Nov 01, 2010
Brazil-China Trade Commission to Discuss Trade/Currency Policy
Author: Michael Cordonnier/Soybean & Corn Advisor, Inc.
Brazilian officials have finally managed to schedule a meeting in Beijing to discuss trade relations between Brazil and China as well as China's currency policy. A trade commission between the two countries was set up in 2004 for the purpose of discussing trade issues, but the commission has only managed to meet one time in six years. Brazil has been trying to schedule a meeting of the commission for two years, but Chinese officials continued to disagree on agenda items. The two sides have finally agreed on an agenda and the second meeting of the commission is scheduled for November 15 and 16 in Beijing.
The Brazilian government will insist on the need for diversifying the type of trade between the two countries. The Brazilian government feels trade between the two countries is unbalanced. Currently, soybeans account for 33% of Brazil's exports to China, iron ore accounts for 30% and petroleum accounts for 10%. Chinese exports to Brazil consist of 95% manufactured items. The trend is obvious, Brazil exports raw commodities to China and China exports manufactured items to Brazil. This is the trend that the Brazilian government wants to change.

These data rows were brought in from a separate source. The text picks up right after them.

(** [generateBackupID] *)
Definition generateBackupID : act string := do! t <- Now; ret ("backup-" +:+ show_int t).

Definition md5Hex (raw : bytes) : string := hex_encode (md5 raw).

(** ** Postgres *)

Definition dumpPath (r : RealPostgreSQLBackup) (id : string) : string := GoPath.Join [ pgDumpDir r; id +:+ ".pgdump" ].

Definition runPgDump (uri path : string) : act unit := fun w =>
  match dbs w !! uri with
  | None => (tick w, Err PgDumpFailed)
  | Some d =>
      let '(out, ok) := pgDump (calls w) d in
      (tick (match out with Some raw => with_files w (<[ path := raw ]> (files w)) | None => w end), if ok then Ok tt else Err PgDumpFailed)
  end.

Definition component (id source path : string) (size : Z) (sum : string) (start finish took : Z) (tags : gmap string string) : BackupMetadata :=
  {| ID := id; BackupType := BackupTypeFull; Status := BackupStatusCompleted; Source := source; Destination := path; Size := size; Checksum := sum;
     StartTime := start; EndTime := finish; Duration := took; ErrorMessage := ""; RetentionDays := 0; ExpiresAt := zeroTime; VerifiedAt := zeroTime;
     Tags := tags; BackupChain := [] |}.

Definition pgBackupFull (r : RealPostgreSQLBackup) : act BackupMetadata :=
  do! _ <- Fallible Mkdir;
  do! id <- generateBackupID;
  let path := dumpPath r id in
  do! start <- Now;
  do! _ <- runPgDump (ConnURI r) path;
  do! info <- naming "stat" (ReadFile path);
  do! raw <- naming "checksum" (ReadFile path);
  do! finish <- Now;
  do! since <- Now;
  ret (component id "postgres" path (len info) (md5Hex raw) start finish (since - start) {[ "method" := "pg_dump -Fc" ]}).
Definition TestDisasterRecovery (b : Backup.BackupManager) (id : string) (st : State) : State * result DErr FailoverOperation :=
  match GetDRPlan id st with
  | Err e => (st, Err e)
  | Panic => (st, Panic)
  | Ok plan =>
      let o := {| opID := "drtest-" +:+ show_int (reading st); opStatus := FailoverStatusInProgress; TriggeredAt := reading (ticked st); CompletedAt := Backup.zeroTime; opDuration := 0;
                  SourceRegion := PrimaryRegion plan; TargetRegion := SecondaryRegion plan; opRTO := 0; opRPO := 0; DataLoss := 0; opComponents := ∅; opError := "" |} in
      let st := ticked (ticked st) in
      let '(w, r) := Backup.ListRestorePoints b (world st) in
      let st := set_world st w in
      match r with
      | Err e => (st, Err (CannotList e))
      | Panic => (st, Panic)
      | Ok [] => (st, Err NoRestorePoints)
      | Ok (latestPoint :: _) =>
          let '(w, r) := Backup.RestoreFromPoint b latestPoint (world st) in
          let st := set_world st w in
          match r with
          | Err e => (st, Err (RestoreTestFailed e))
          | Panic => (st, Panic)
          | Ok _ =>
              let finish := reading st in
              let o := {| opID := opID o; opStatus := FailoverStatusCompleted; TriggeredAt := TriggeredAt o; CompletedAt := finish; opDuration := finish - TriggeredAt o; SourceRegion := SourceRegion o;
                          TargetRegion := TargetRegion o; opRTO := 0; opRPO := 0; DataLoss := 0; opComponents := ∅; opError := "" |} in
              let st := ticked st in
              (set_plan (ticked (ticked st)) (testedPlan plan (reading st) (reading (ticked st) + TestFrequency plan)), Ok o)
          end
      end
  end.

(** The state and, when there is one, the error that goes with it. *)
Definition HealthCheck (b : Backup.BackupManager) (id : string) (st : State) : State * (string * option DErr) :=
  match GetDRPlan id st with
  | Err e => (st, ("unknown", Some e))
  | Panic => (st, ("unknown", None))
  | Ok plan =>
      let '(w, r) := Backup.ListRestorePoints b (world st) in
      let st := set_world st w in
      match r with
      | Err e => (st, ("degraded", Some (CannotVerify e)))
      | Panic => (st, ("degraded", None))
      | Ok [] => (st, ("failed", Some NoBackups))
      | Ok (latestBackup :: _) =>
          if planRPO plan <? reading st - Backup.Timestamp latestBackup then (ticked st, ("degraded", Some ExceedsRPO))
          else
            let st := ticked st in
            if LastTest plan =? Backup.zeroTime then (st, ("untested", None))
            else if TestFrequency plan <? reading st - LastTest plan then (ticked st, ("warning", Some NotTested))
            else (ticked st, ("healthy", None))
      end
  end.

(** ** The routes *)

Inductive DBody : Type :=
| DMessage (error : string)
| DFailure (e : DErr)
| DPlan (p : DisasterRecoveryPlan)
| DOperation (o : FailoverOperation).

Definition handleCreateDRPlan (post : bool) (req : option DisasterRecoveryPlan) (st : State) : State * (Z * DBody) :=
  if negb post then (st, (405, DMessage "method not allowed"))
  else match req with
       | None => (st, (400, DMessage "invalid request"))
       | Some plan => let '(st, plan) := CreateDRPlan plan st in (st, (201, DPlan plan))
       end.

Definition handleTestDR (b : Backup.BackupManager) (post : bool) (req : option string) (st : State) : State * option (Z * DBody) :=
  if negb post then (st, Some (405, DMessage "method not allowed"))
  else match req with
       | None | Some "" => (st, Some (400, DMessage "plan_id is required"))
       | Some id =>
           let '(st, r) := TestDisasterRecovery b id st in
           (st, match r with Ok o => Some (200, DOperation o) | Err e => Some (500, DFailure e) | Panic => None end)
       end.

(** The answer, and the goroutine's operation and plan. *)
Definition handleInitiateFailover (post : bool) (req : option string) (st : State) : State * (Z * DBody) * option (FailoverOperation * DisasterRecoveryPlan) :=
  if negb post then (st, (405, DMessage "method not allowed"), None)
  else match req with
       | None | Some "" => (st, (400, DMessage "plan_id is required"), None)
       | Some id =>
           let '(st, r) := InitiateFailover id st in
           match r with
           | Ok (o, plan) => (st, (202, DOperation o), Some (o, plan))
           | Err e => (st, (500, DFailure e), None)
           | Panic => (st, (500, DMessage ""), None)
           end
       end.

Definition handleFailoverStatus (id : string) (st : State) : Z * DBody :=
  if String.eqb id "" then (400, DMessage "operation_id query param required")
  else match GetFailoverOperation id st with Ok o => (200, DOperation o) | Err e => (404, DFailure e) | Panic => (404, DMessage "") end.
End Coordinator.

(** ** The promotion *)

Section PromotionFacts.
Context {Srv : Type} {ST : Standby Srv}.

Lemma await_ok fuel timeout deadline n (s : Srv) m : awaitPromotion fuel timeout deadline n s = (m, Ok tt) -> exists k, (n <= k)%nat /\ m = S k /\ recovery k s = Some false.
Proof.
  revert n; induction fuel as [ | fuel IH ]; intros n; cbn [awaitPromotion]; [ discriminate | ].
  assert (Hgo : awaitPromotion fuel timeout deadline (n + 2) s = (m, Ok tt) -> exists k, (n <= k)%nat /\ m = S k /\ recovery k s = Some false)
    by (intros H; destruct (IH _ H) as (k & Hk & Hm); exists k; split; [ lia | done ]).
  destruct (inRecovery n s) as [ [] | ] eqn:E.
  - destruct (deadline <? _); [ discriminate | exact Hgo ].
  - intros [= <-]; exists n; unfold inRecovery in E; destruct (ctxDone n); [ discriminate | done ].
  - destruct (deadline <? _); [ discriminate | exact Hgo ].
Qed.

Lemma later_clock : (forall k, clock k < clock (S k)) -> forall n k, clock n + Z.of_nat k <= clock (n + k).
Proof.
  intros Hc n k; induction k as [ | k IH ]; [ rewrite Nat.add_0_r; lia | ]; rewrite Nat.add_succ_r; specialize (Hc (n + k)%nat); lia.
Qed.

(** Every turn that goes on has found the deadline still ahead. *)
Lemma await_ends fuel timeout deadline n (s : Srv) : (forall k, clock k < clock (S k)) -> deadline < clock n + Z.of_nat fuel -> (0 < fuel)%nat -> snd (awaitPromotion fuel timeout deadline n s) <> Panic.
Proof.
  intros Hc; revert n; induction fuel as [ | fuel IH ]; intros n Hf Hp; [ lia | ]; cbn [awaitPromotion].
  assert (Hgo : (deadline <? clock (S n)) = false -> snd (awaitPromotion fuel timeout deadline (n + 2) s) <> Panic).
  { intros Hd; b2p; pose proof (Hc n) as H1; pose proof (later_clock Hc n 2) as H2; apply IH; [ | ].
    - lia.
    - destruct fuel; [ | lia ]; cbn in Hf; lia. }
  destruct (inRecovery n s) as [ [] | ]; [ | discriminate | ]; (destruct (deadline <? clock (S n)) eqn:Ed; [ discriminate | now apply Hgo ]).
Qed.

(** [ns] nanoseconds are the seconds [f], to a nanosecond and one part in 2^53. *)
Definition near (f : BigFloat.Float) (ns : Z) : Prop :=
  let exact := BigFloat.mant f * 10 ^ 9 * 2 ^ Z.max 0 (BigFloat.expo f) in let scale := 2 ^ Z.max 0 (- BigFloat.expo f) in
  2 ^ 53 * Z.abs (ns * scale - exact) <= exact + 2 ^ 53 * scale.
(** More than 146 years. *)
Definition far (f : BigFloat.Float) : Prop :=
  2 ^ 62 * 2 ^ Z.max 0 (- BigFloat.expo f) <= BigFloat.mant f * 10 ^ 9 * 2 ^ Z.max 0 (BigFloat.expo f).

(** The lag a standby reports: nothing replayed yet, or replayed in the future,
    counts as none. *)
Definition reported (seconds : option BigFloat.Float) (lag : Z) : Prop :=
  match seconds with
  | None => lag = 0
  | Some f => BigFloat.mant f < 0 /\ lag = 0 \/ 0 <= BigFloat.mant f /\ (near f lag \/ far f)
  end.

(** When a standby may be promoted: by force, or with a lag within the limit that
    is configured, which is the recovery point objective when none is, and is no
    limit when it is not positive. *)
Definition acceptable (p : PostgresFailover) (rpo lag : Z) : Prop :=
  Force p = true \/ exists limit, (MaxLag p <> 0 /\ limit = MaxLag p \/ MaxLag p = 0 /\ limit = rpo) /\ (limit <= 0 \/ lag <= limit).

(** What may have been done to the standby. *)
Definition allowed (p : PostgresFailover) (rpo : Z) (n : nat) (s s' : Srv) (lag : Z) : Prop :=
  ctxDone (n + 1) = false /\ recovery (n + 1) s = Some true /\ (exists seconds, lagSeconds (n + 2) s = Some seconds /\ reported seconds lag) /\
  acceptable p rpo lag /\ s' = fst (pgPromote (n + 4) s).

(** It was seen out of recovery, and then writable, at the last calls before [m]. *)
Definition confirmed (n m : nat) (s' : Srv) : Prop :=
  exists k, (n + 6 <= k)%nat /\ m = (k + 3)%nat /\ recovery k s' = Some false /\ readOnly (k + 2) s' = Some "off".

Lemma rounded_near m : 0 <= m -> 2 ^ 53 * Z.abs (BigFloat.drop_round m (Z.max 0 (BigFloat.bits m - 53)) false * 2 ^ Z.max 0 (BigFloat.bits m - 53) - m) <= m.
Proof.
  intros H; destruct (Z.le_gt_cases (BigFloat.bits m) 53) as [ L | L ].
  { replace (Z.max 0 (BigFloat.bits m - 53)) with 0 by lia; unfold BigFloat.drop_round; cbn; lia. }
  replace (Z.max 0 (BigFloat.bits m - 53)) with (BigFloat.bits m - 53) by lia.
  pose proof (BigFloat.drop_round_error m (BigFloat.bits m - 53) ltac:(lia) H) as E.
  assert (0 < m) as Hm by (destruct (Z.eq_dec m 0) as [ -> | ]; [ cbn in L; lia | lia ]).
  pose proof (BigFloat.bits_spec m Hm) as [ B _ ].
  assert (2 ^ (BigFloat.bits m - 1) = 2 ^ 53 * 2 ^ (BigFloat.bits m - 53 - 1)) as E1 by (rewrite <- Z.pow_add_r by lia; f_equal; lia).
  lia.
Qed.

(** Cutting [a * 2 ^ (e + d)] to an integer. *)
Lemma shiftl_cut a e d : 0 <= a -> 0 <= d ->
  let v := Z.shiftl a (e + d) in v * 2 ^ Z.max 0 (- e) <= a * 2 ^ d * 2 ^ Z.max 0 e < (v + 1) * 2 ^ Z.max 0 (- e).
Proof.
  intros Ha Hd v; pose proof (BigFloat.pow2_pos (Z.max 0 (- e)) ltac:(lia)) as P.
  destruct (Z.le_gt_cases 0 (e + d)) as [ L | L ].
  - unfold v; rewrite Z.shiftl_mul_pow2 by lia.
    assert (2 ^ (e + d) * 2 ^ Z.max 0 (- e) = 2 ^ d * 2 ^ Z.max 0 e) as E by (rewrite <- !Z.pow_add_r by lia; f_equal; lia).
    rewrite <- Z.mul_assoc, E, Z.mul_add_distr_r, <- (Z.mul_assoc a (2 ^ (e + d))), E; lia.
  - unfold v; rewrite Z.shiftl_div_pow2 by lia; replace (Z.max 0 e) with 0 by lia; replace (Z.max 0 (- e)) with ((- (e + d)) + d) by lia.
    rewrite Z.pow_add_r by lia; pose proof (BigFloat.pow2_pos d Hd); pose proof (BigFloat.pow2_pos (- (e + d)) ltac:(lia)) as Q.
    pose proof (Z.div_mod a (2 ^ (- (e + d))) ltac:(lia)); pose proof (Z.mod_pos_bound a (2 ^ (- (e + d))) Q); nia.
Qed.
(** One turn of the loop of [optimize_chunks] for the bound 500 that
    [build_optimal_context] passes: [int(500 * 4.0 * 0.9)] is 1800. *)
Lemma optimize_chunks_cons (c : VectorSearchResult) (rest : list VectorSearchResult) :
  optimize_chunks (c :: rest) 500
  = bind (optimize_chunks rest 500)
      (fun rest' =>
         Return ((if estimate_tokens (chunk_content (chunk c)) <=? 500 then c
                  else with_content c
                         (firstn (Z.to_nat 1800) (chunk_content (chunk c)) ++ lit "..."))
                 :: rest')).
Proof.
  cbn [optimize_chunks]. destruct (_ <=? 500); [reflexivity|].
  set (f := Float.of_int 500). vm_compute in f. subst f. cbn [bind].
  set (t := Float.to_int _). vm_compute in t. subst t. cbn [bind].
  reflexivity.
Qed.

Lemma optimize_chunks_bounds_lengths (chunks : list VectorSearchResult) :
  exists out, optimize_chunks chunks 500 = Return out /\ length out = length chunks.
Proof.
  induction chunks as [|c rest [out [E IH]]].
  - exists []. split; reflexivity.
  - rewrite optimize_chunks_cons, E. cbn [bind]. eexists. split; [reflexivity|].
    simpl. now rewrite IH.
Qed.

Until now the Chinese officials have said that the trade between the two countries simply reflects the nature of the two economies and if Brazilian companies want to sell more manufactured items in China they just simply need to do a better job of promoting those items.
Brazilian officials are also expected to raise the issue of currency manipulation by the Chinese government. Brazil claims that the Chinese currency policy gives an enormous advantage to Chinese exports and that it amounts to a huge subsidy for Chinese manufactures.
Brazil also wanted to discuss the issue of roadblocks put in place by China to limit Brazilian meat exports, but Chinese officials said this was not the right forum for those types of discussions.